Anne Chotzinoff Grossman
Anne Chotzinoff Grossman (Born: February 21, 1930), is a translator of grand opera and author of a culinary guide to Patrick O'Brian's popular seafaring tales.
A sailor herself, Mrs. Grossman was born in Manhattan, New York, and grew up multingual in a musical family.
After graduating from the Katharine Gibbs School in 1948, Mrs. Grossman worked as an associate producer for her father's television opera venture and as a translator for NBC.
Over the years she assisted in the writing and editing of memoirs by S. N. Behrman, Irene Mayer Selznick and Kitty Carlisle Hart and in archiving the Wanda and Vladimir Horowitz papers.

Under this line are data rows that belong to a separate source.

(* ===== verification/DatapathPool.v ===== *)
(** Buffer ownership in the datapath: whatever it is asked to do, every slice of
    the pool is free, on loan to its caller, or in exactly one of its queues. *)

From stdpp Require Import sorting.
From S2P Require Import Prelude Wire Net Plan Packet Udp Path Reassembly Pool Datapath.
Open Scope Z_scope.

(** ** Loans *)

Lemma accounts_drop_all slice capacity bs p l :
  accounts slice capacity p (bs ++ l) -> accounts slice capacity (drop_all bs p) l.
Proof.
  unfold drop_all. revert p. induction bs as [|b bs IH]; intros p Hp; [done|]. cbn.
  by apply IH, accounts_drop.
Qed.

(** ** Writers keep the length of their buffer *)

Lemma Res_bind_Ok {E A B} (r : Res E A) (f : A -> Res E B) b :
  (r ≫= f) = Ok b -> exists a, r = Ok a /\ f a = Ok b.
Proof. destruct r as [a| |]; [|done|done]. by exists a. Qed.

Lemma or_panic_put {E A} at_ (xs l l' : list A) :
  @or_panic E _ (put at_ xs l) = Ok l' -> length l' = length l.
Proof.
  unfold put. destruct (_ <=? _)%nat eqn:Ep; [|done]. intros [= <-]. apply Nat.leb_le in Ep.
  by rewrite length_splice.
Qed.

(** Walks down a successful chain of writes, one bind or branch at a time. *)
Ltac write_chain :=
  repeat match goal with
  | Hb : (_ ≫= _) = Ok _ |- _ => apply Res_bind_Ok in Hb as (? & ? & Hb)
  | Hp : or_panic (put _ _ _) = Ok _ |- _ => apply or_panic_put in Hp
  | Hi : (if ?b then _ else _) = Ok _ |- _ => destruct b eqn:?
  | Hm : match ?o with Some _ => _ | None => _ end = Ok _ |- _ => destruct o eqn:?
  | Hk : Ok _ = Ok _ |- _ => injection Hk as ?; subst
  | Hx : Err _ = Ok _ |- _ => done
  | Hx : Panic = Ok _ |- _ => done
  end.

Lemma spend_hop_length {E} bs hops bs' : @spend_hop E bs = Ok (hops, bs') -> length bs' = length bs.
Proof. unfold spend_hop. intros Hs. destruct bs as [|v rest]; write_chain; congruence. Qed.

Lemma clamp_mss_length {E} bs mtu b bs' : @clamp_mss E bs mtu = Ok (b, bs') -> length bs' = length bs.
Proof.
  unfold clamp_mss, clamp_ipv4, clamp_ipv6. intros Hs. destruct bs as [|v rest]; write_chain; congruence.
Qed.

(** The in-place rewriters have no error of their own. *)
Ltac no_error :=
  repeat match goal with
  | |- Ok _ <> Err _ => done
  | |- Panic <> Err _ => done
  | |- (@or_panic _ _ ?o ≫= _) <> Err _ => destruct o; cbn [or_panic mbind Res_bind]; [|done]
  | |- (byte_at _ _ ≫= _) <> Err _ => unfold byte_at at 1
  | |- (range _ _ _ ≫= _) <> Err _ => unfold range at 1
  | |- ((if ?b then _ else _) ≫= _) <> Err _ => destruct b
  | |- (Ok _ ≫= _) <> Err _ => cbn [mbind Res_bind]
  | |- (if ?b then _ else _) <> Err _ => destruct b
  | |- match ?o with Some _ => _ | None => _ end <> Err _ => destruct o
  | |- _ => progress cbv zeta
  end.

Lemma spend_hop_no_error {E} bs (e : E) : spend_hop bs <> Err e.
Proof. unfold spend_hop. destruct bs; no_error. Qed.

Lemma clamp_mss_no_error {E} bs mtu (e : E) : clamp_mss bs mtu <> Err e.
Proof. unfold clamp_mss, clamp_ipv4, clamp_ipv6. destruct bs; no_error. Qed.

Lemma write_udp_header_length {E} at_ sp dp payload bs bs' :
  @write_udp_header E at_ sp dp payload bs = Ok bs' -> length bs' = length bs.
Proof. unfold write_udp_header. intros Hs. write_chain; congruence. Qed.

She translated opera for English-language productions, starting with a new version of Puccini's "Gianni Schicchi." She supplied translations on commission for operas like "Tosca," "Madama Butterfly" and "Falstaff," as well as German lieder by Schubert, Schumann and Beethoven and songs from other countries for the "Juilliard Repertory Library."
Like many a reader, Mrs. Grossman became fascinated with Mr. O'Brian's rousing stories of Capt. Jack Aubrey and Stephen Maturin, ship surgeon, characters who delighted in sailing, words and music. They also shared a passion for food.

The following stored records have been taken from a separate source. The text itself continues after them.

(** ** Replies, path changes and time *)

Lemma write_udp_total out src dst payload :
  ip_ok (address src) -> ip_ok (address dst) ->
  length out = udp_datagram_len (address src) (length payload) -> write_udp out src dst payload <> Panic.
Proof.
  intros [_ Hs] [_ Hd] Hlen. unfold write_udp. destruct src as [[s|s] sp], dst as [[d|d] dp]; try done;
    cbn [address octets port] in *; unfold udp_datagram_len, IPV4_UDP_HEADER, IPV6_UDP_HEADER in Hlen.
  - destruct (MAX_IPV4_UDP_PAYLOAD <? Z.of_nat (length payload)) eqn:E; [unfold write_udp_v4; by rewrite E|].
    apply Z.ltb_ge in E. rewrite write_udp_v4_layout; (done || lia).
  - destruct (MAX_IPV6_UDP_PAYLOAD <? Z.of_nat (length payload)) eqn:E; [unfold write_udp_v6; by rewrite E|].
    apply Z.ltb_ge in E. rewrite write_udp_v6_layout; (done || lia).
Qed.

Lemma guards_transmit_udp src client payload :
  ip_ok (address src) -> ip_ok (address client) -> guards (transmit_udp src client payload).
Proof.
  intros Hs Hc d Hd. unfold transmit_udp, mbind at 1, DP_bind at 1, pool_take_zeroed.
  destruct (BufferPool_take_zeroed _ _) as [r pool] eqn:Et.
  destruct (take_zeroed_length _ _ _ _ (sf_free _ _ Hd) Et) as (Hf & Hsl & Hlen).
  pose proof (safe_set_pool _ _ _ Hf Hd) as Hd1. destruct r as [bs|].
  2:{ exact (guards_bind _ _ (guards_event TransmitDropped) (fun _ => guards_ret false) _ Hd1). }
  pose proof (write_udp_total bs src client payload Hs Hc Hlen) as Hw.
  destruct (write_udp bs src client payload) as [[n bs']|e|]; [| |done].
  - exact (guards_bind _ _ (guards_transmit Tunnel bs') (fun _ => guards_ret true) _ Hd1).
  - exact (guards_bind (drop_pooled bs) (fun _ => @fail _ bool (DP_Write e)) (guards_drop bs) (fun _ d Hd => Hd) _ Hd1).
Qed.

Lemma guards_deliver_datagram client peer payload now :
  ip_ok (address peer) -> ip_ok (address client) -> guards (deliver_datagram client peer payload now).
Proof.
  intros Hp Hc. apply guards_reads. intros d Hd. destruct (negb _) eqn:En; [exact Hd|]. apply negb_false_iff in En.
  unfold mbind at 1, DP_bind at 1, lift at 1. pose proof (plan_of_total d Excluded Hd).
  destruct (plan_of d Excluded) as [plan|e|]; [|exact Hd|done]. unfold mbind at 1, DP_bind at 1, lift at 1.
  destruct (UdpFlowTable_get_or_insert_with _ _ _ _) as [[v t']|e|] eqn:E; [|exact Hd|].
  - unfold mbind at 1, DP_bind at 1, modify at 1.
    assert (safe c (set_flows t' d)) as Hd1.
    { apply safe_set_flows; [|done]. unfold UdpFlowTable_contains in En. apply bool_decide_eq_true in En as [st Hst].
      unfold UdpFlowTable_get_or_insert_with in E. destruct (instant_checked_add _ _); [|done]. cbn in E. rewrite Hst in E.
      injection E as _ <-. destruct (sf_flows _ _ Hd) as (Hm & Hs & Hf). split_and!; cbn; [done|by rewrite map_size_insert_Some|].
      apply map_Forall_insert_2; [|done]. exact (Hf _ _ Hst). }
    exact (guards_bind _ _ (guards_transmit_udp peer client payload Hp Hc) (fun _ => guards_ret _) _ Hd1).
  - unfold UdpFlowTable_get_or_insert_with in E. destruct (instant_checked_add _ _); [|done]. cbn in E.
    repeat case_match; done.
Qed.

(** A replanned flow keeps its queue and stays terminated here. *)
Lemma replan_flow_ok filter accepts next mtu key capacity ready state state' :
  flow_ok capacity ready key state -> (replan_flow filter accepts next mtu key state).1 = Some state' ->
  flow_ok capacity ready key state'.
Proof.
  intros (Hp & Hrest). unfold replan_flow. destruct (replan _ _ _ _ _ _) as [[|reason plan|]|e|] eqn:E; cbn; try done.
  - by intros [= <-].
  - intros [= <-]. split; [|done]. cbn. unfold replan in E. rewrite Hp in E. destruct (negb _); [done|].
    apply Res_bind_Ok in E as (next_plan & _ & E). destruct (negb _) eqn:En; [done|].
    apply negb_false_iff, eqb_true_iff in En. cbn in En.
    destruct (quic _), (quic next_plan); simplify_eq. by destruct (plan_transport plan).
Qed.

Lemma guards_on_path_change accepts next : guards (on_path_change accepts next).
Proof.
  apply guards_modify. intros d [Hpl Hr Hroom Hb (Hm & Hs & Hf) Hfree]. split; try done; cbn [dp_flows dp_ready dp_pool dp_datagram_buffer_capacity].
  2:{ by apply drop_all_free. }
  unfold UdpFlowTable_retain. cbn [snd]. split_and!; cbn [flows ceiling]; [done| |].
  - etransitivity; [|exact Hs]. rewrite <- !size_dom. apply subseteq_size, dom_imap_subseteq.
  - intros k st. rewrite map_lookup_imap. intros (st0 & Hk & Hst)%bind_Some.
    destruct ((replan_flow _ _ _ _ k (es_value st0)).1) as [state'|] eqn:E; [|done]. cbn in Hst. injection Hst as <-.
    cbn. eapply replan_flow_ok; [exact (Hf _ _ Hk)|exact E].
Qed.

Lemma guards_on_timeout : guards (on_timeout c).
Proof.
  apply guards_modify. intros d [Hpl [log Hr] Hroom Hb Hf Hfree]. cbn [dp_flows set_inspected set_reassembler].
  destruct (expire_sub (dp_flows d) c) as [Hc Hsub]. destruct (UdpFlowTable_expire (dp_flows d) c) as [expired t'].
  cbn [snd] in *. destruct (expire_bytes _ _ _ _ Hr (Z.le_refl c) Hb) as (Hb' & _ & Ht & _).
  destruct (Reassembler_expire_ok _ _ _ _ Hr (Z.le_refl c)) as (Hr' & _).
  split; cbn; try done; [by eexists|by rewrite Ht|by eapply flows_ok_sub|by apply drop_all_free|by rewrite Ht].
Qed.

Mrs. Grossman and her daughter set out to recreate 18th-century cooking, a feat akin to reproducing the orchestral sound of the period. They went in scholarly pursuit of food sources and in their Long Island kitchen prepared meals totally unacceptable to today's dietary wonts.
The results were chronicled in "Lobscouse and Spotted Dog: Which It's a Gastronomic Companion to the Aubrey/Maturin Novels" (Norton, 1997). It served up the flavor of life before the main in the Royal Navy and the recipes for dishes a hungry sailor might enjoy.